» **Brief**:
From the records below, print exactly the lines starting at the one containing "Local Open Scope Z_scope." and ending at the one containing "(** Conversion to", ends included, and nothing else.

» **Stored data**:
════════════════════

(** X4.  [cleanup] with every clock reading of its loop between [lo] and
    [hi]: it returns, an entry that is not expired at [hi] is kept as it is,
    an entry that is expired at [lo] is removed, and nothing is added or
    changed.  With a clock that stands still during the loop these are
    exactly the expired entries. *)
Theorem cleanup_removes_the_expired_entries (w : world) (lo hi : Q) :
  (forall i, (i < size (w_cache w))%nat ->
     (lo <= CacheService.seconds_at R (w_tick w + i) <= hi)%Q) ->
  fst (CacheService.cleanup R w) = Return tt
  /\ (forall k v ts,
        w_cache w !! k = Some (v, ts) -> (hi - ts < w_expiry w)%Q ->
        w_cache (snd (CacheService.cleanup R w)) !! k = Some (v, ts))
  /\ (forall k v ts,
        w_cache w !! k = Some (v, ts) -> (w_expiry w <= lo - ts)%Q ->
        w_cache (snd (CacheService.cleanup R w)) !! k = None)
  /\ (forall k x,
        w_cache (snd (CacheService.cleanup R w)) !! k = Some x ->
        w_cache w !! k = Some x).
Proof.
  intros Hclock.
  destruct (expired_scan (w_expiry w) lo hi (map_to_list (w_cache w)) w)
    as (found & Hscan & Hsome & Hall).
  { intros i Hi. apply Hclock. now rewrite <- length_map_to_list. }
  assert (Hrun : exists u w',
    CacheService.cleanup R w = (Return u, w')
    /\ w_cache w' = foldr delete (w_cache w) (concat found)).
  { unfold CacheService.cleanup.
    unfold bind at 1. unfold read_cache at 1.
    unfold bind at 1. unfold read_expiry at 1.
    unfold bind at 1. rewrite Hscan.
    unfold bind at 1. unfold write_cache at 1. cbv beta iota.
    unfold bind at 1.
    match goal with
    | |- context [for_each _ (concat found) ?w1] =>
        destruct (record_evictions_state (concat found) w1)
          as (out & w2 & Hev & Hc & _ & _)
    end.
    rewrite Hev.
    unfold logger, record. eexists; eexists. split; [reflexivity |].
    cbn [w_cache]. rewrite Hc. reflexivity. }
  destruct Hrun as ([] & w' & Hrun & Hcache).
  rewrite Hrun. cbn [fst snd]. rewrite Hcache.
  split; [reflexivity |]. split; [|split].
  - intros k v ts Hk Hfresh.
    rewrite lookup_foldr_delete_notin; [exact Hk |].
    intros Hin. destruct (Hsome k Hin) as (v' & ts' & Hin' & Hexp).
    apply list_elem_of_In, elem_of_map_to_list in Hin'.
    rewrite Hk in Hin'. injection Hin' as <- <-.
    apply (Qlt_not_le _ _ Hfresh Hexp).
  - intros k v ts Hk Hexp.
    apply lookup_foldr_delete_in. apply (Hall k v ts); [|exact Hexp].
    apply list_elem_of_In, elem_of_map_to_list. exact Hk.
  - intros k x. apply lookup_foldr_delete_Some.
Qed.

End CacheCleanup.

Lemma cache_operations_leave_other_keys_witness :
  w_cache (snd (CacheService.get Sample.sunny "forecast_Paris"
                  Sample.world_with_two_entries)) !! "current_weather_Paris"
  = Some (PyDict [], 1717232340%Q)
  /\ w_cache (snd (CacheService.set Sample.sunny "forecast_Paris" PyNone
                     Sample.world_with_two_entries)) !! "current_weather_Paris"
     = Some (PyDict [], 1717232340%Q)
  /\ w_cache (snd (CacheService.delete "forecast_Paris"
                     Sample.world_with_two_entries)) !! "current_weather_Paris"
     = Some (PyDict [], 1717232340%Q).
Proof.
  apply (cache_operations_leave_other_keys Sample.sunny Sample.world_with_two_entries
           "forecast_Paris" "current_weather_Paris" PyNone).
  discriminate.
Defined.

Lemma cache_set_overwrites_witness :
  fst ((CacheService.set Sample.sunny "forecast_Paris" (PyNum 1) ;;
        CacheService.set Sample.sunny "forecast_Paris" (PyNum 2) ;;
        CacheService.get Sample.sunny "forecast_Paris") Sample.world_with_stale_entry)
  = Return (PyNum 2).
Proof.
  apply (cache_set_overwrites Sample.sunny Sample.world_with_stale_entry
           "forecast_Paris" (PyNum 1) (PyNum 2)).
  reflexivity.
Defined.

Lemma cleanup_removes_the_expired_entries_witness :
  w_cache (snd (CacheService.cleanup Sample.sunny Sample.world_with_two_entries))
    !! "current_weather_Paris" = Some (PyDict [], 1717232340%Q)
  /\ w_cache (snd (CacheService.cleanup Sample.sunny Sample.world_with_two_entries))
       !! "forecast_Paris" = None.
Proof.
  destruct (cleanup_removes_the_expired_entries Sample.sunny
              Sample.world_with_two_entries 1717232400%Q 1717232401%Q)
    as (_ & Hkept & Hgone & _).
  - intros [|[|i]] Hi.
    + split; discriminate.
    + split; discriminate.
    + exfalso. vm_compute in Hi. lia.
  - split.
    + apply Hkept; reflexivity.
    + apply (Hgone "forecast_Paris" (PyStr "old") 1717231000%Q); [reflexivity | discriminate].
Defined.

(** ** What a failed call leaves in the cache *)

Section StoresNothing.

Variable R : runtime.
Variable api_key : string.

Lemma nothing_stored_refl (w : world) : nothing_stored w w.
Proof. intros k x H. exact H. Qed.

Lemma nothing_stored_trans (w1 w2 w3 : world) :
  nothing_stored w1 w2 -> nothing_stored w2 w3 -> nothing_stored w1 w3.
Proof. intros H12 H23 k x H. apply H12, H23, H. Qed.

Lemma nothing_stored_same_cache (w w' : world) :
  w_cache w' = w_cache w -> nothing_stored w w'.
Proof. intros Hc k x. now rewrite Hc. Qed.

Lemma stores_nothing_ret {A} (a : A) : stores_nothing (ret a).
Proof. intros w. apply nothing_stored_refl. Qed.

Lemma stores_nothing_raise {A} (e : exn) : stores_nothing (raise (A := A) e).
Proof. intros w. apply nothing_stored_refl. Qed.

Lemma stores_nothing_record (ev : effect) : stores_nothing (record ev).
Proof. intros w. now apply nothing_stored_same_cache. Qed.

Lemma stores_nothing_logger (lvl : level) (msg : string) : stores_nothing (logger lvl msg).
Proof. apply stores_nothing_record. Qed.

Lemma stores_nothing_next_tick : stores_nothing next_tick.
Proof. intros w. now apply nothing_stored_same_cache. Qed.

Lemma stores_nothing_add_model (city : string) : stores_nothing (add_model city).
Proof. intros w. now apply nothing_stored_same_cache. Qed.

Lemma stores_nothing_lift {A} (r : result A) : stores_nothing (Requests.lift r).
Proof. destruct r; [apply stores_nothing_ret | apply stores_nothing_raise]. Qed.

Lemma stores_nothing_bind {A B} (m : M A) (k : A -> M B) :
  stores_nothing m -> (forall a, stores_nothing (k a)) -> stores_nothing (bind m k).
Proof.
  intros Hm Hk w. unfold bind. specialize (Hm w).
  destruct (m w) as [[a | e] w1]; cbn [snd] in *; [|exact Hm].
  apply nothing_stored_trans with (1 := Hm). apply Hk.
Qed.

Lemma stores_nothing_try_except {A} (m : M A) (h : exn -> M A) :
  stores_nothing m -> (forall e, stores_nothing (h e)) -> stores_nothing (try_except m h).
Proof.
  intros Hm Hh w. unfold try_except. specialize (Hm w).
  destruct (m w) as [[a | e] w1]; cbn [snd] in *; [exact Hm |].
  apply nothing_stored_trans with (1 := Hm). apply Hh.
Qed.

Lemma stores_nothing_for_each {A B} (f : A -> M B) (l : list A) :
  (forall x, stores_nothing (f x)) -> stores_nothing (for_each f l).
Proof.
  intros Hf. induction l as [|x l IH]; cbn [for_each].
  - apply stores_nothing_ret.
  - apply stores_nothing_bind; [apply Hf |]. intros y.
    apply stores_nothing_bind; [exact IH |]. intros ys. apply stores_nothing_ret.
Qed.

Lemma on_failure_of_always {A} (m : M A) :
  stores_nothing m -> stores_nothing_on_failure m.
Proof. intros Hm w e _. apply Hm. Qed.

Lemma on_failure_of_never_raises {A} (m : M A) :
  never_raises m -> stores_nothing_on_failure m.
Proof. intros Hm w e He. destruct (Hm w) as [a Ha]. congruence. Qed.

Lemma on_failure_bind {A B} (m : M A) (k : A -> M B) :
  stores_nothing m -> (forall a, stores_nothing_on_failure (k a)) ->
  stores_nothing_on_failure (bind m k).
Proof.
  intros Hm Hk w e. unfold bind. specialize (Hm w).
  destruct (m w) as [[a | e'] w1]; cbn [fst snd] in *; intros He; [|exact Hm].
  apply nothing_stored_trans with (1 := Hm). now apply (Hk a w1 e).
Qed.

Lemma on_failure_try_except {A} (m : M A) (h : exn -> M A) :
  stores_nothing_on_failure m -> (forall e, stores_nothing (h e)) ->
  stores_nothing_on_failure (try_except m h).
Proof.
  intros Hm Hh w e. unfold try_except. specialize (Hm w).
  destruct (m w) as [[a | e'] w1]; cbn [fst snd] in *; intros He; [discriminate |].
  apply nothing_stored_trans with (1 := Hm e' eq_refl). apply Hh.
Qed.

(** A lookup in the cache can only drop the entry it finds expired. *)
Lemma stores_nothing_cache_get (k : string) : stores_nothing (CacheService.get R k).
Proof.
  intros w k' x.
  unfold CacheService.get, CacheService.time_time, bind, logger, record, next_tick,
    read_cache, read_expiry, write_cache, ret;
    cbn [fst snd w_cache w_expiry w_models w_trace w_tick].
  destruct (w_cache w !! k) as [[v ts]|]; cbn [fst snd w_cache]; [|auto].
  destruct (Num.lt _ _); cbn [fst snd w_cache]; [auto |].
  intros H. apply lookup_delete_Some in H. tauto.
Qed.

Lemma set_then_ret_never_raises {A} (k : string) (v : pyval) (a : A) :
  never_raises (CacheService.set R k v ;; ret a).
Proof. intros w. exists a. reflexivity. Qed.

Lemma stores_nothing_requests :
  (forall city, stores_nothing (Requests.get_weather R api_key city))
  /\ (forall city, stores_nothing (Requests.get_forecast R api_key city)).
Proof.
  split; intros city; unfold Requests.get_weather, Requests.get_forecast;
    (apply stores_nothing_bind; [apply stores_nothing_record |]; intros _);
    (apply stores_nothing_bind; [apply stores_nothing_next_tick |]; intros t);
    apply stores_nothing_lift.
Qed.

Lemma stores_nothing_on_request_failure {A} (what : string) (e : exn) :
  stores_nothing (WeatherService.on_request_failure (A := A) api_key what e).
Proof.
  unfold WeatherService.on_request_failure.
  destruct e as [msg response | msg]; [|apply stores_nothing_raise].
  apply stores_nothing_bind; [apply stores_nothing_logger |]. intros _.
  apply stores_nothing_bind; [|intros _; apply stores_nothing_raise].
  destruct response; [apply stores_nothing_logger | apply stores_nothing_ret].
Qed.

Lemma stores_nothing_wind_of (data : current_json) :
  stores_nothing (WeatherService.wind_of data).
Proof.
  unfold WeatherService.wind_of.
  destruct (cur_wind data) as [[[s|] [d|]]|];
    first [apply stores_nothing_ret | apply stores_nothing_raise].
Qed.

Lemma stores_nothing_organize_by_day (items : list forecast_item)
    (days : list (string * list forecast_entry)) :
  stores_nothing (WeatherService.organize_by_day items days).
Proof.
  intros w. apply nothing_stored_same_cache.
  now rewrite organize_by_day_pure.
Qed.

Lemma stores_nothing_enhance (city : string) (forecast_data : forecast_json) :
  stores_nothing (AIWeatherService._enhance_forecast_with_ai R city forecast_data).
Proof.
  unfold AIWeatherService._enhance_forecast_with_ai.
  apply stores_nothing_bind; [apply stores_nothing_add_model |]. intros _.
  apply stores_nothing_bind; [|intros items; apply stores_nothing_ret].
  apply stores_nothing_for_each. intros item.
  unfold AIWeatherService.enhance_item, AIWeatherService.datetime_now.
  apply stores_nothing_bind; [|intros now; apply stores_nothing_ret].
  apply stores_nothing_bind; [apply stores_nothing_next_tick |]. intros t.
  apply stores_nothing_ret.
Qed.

════════════════════

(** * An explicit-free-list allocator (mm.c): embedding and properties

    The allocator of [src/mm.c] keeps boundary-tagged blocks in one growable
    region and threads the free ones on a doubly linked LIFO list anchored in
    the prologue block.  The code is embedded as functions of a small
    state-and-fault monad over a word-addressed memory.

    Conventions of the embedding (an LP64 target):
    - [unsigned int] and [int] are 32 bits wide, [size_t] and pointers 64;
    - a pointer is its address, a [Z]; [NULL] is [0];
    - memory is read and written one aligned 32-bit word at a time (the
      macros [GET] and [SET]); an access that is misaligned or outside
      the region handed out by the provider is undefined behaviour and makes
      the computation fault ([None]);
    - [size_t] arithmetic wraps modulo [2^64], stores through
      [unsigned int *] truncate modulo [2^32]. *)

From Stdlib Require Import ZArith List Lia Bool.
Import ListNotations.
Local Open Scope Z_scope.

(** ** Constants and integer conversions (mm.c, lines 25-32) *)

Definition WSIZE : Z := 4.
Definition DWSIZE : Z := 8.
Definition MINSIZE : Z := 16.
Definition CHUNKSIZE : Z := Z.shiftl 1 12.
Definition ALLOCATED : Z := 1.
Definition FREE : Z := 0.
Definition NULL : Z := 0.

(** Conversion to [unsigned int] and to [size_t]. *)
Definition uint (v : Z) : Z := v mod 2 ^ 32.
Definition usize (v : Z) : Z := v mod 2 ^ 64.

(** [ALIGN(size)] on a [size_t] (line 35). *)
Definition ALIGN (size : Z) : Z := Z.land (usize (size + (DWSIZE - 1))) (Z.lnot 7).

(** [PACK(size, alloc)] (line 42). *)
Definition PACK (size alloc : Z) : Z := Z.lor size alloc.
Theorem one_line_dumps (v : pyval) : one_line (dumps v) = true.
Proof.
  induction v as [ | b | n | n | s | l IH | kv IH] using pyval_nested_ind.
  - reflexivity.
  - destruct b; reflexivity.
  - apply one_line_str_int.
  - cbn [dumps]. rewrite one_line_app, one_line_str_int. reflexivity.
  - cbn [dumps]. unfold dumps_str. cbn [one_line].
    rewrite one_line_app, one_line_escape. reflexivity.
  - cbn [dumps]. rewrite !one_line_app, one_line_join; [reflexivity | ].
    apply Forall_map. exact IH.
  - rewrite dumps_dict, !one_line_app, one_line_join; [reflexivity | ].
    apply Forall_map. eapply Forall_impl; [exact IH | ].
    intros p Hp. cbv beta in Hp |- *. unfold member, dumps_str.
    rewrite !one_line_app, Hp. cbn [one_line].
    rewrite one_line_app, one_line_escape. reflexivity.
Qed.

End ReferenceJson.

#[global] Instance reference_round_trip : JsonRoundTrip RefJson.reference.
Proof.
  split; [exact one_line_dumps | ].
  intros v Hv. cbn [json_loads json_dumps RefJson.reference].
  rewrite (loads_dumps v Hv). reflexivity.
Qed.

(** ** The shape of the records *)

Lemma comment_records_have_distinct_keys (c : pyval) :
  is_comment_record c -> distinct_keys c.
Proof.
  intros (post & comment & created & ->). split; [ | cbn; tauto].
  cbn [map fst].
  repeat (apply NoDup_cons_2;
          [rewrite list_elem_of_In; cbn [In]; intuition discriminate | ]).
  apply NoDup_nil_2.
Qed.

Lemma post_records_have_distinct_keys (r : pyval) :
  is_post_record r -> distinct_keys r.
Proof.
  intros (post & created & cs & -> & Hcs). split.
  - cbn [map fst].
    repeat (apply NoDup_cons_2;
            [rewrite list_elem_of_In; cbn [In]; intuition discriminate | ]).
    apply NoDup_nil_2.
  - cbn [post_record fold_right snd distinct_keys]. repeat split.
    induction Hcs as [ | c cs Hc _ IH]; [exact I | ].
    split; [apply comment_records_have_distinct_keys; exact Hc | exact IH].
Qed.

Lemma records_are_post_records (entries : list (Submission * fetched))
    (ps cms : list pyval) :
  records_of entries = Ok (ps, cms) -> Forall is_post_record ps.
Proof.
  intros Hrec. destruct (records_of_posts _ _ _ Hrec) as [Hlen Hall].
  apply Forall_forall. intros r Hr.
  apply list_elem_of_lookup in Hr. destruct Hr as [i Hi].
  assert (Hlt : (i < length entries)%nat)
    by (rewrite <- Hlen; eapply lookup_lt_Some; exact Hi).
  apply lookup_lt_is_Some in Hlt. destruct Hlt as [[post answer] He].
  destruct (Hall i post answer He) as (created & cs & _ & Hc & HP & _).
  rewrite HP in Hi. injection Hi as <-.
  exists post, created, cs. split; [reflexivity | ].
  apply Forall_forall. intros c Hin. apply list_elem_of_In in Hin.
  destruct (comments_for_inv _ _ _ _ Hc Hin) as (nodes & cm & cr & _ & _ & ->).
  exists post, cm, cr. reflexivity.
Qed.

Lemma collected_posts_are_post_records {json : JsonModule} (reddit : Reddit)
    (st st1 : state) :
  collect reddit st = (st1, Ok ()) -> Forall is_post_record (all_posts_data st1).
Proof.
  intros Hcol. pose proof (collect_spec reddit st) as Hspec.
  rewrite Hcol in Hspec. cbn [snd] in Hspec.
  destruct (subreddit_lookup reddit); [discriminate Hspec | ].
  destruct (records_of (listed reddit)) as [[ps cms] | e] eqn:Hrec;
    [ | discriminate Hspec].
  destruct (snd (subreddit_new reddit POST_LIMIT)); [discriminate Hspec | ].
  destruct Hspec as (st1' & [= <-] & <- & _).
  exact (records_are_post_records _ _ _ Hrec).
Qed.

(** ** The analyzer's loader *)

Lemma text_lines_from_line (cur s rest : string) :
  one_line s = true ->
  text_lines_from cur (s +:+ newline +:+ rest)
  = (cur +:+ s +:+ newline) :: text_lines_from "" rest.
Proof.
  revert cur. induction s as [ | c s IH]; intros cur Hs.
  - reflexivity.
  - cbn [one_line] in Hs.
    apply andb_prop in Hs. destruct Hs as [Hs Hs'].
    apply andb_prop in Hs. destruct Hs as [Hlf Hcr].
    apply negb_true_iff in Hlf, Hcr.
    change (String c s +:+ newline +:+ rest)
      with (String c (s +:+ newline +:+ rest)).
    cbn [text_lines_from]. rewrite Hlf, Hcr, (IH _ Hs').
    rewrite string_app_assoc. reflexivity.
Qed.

════════════════════

» **Task response**:
Local Open Scope Z_scope.

(** ** Constants and integer conversions (mm.c, lines 25-32) *)

Definition WSIZE : Z := 4.
Definition DWSIZE : Z := 8.
Definition MINSIZE : Z := 16.
Definition CHUNKSIZE : Z := Z.shiftl 1 12.
Definition ALLOCATED : Z := 1.
Definition FREE : Z := 0.
Definition NULL : Z := 0.

(** Conversion to [unsigned int] and to [size_t]. *)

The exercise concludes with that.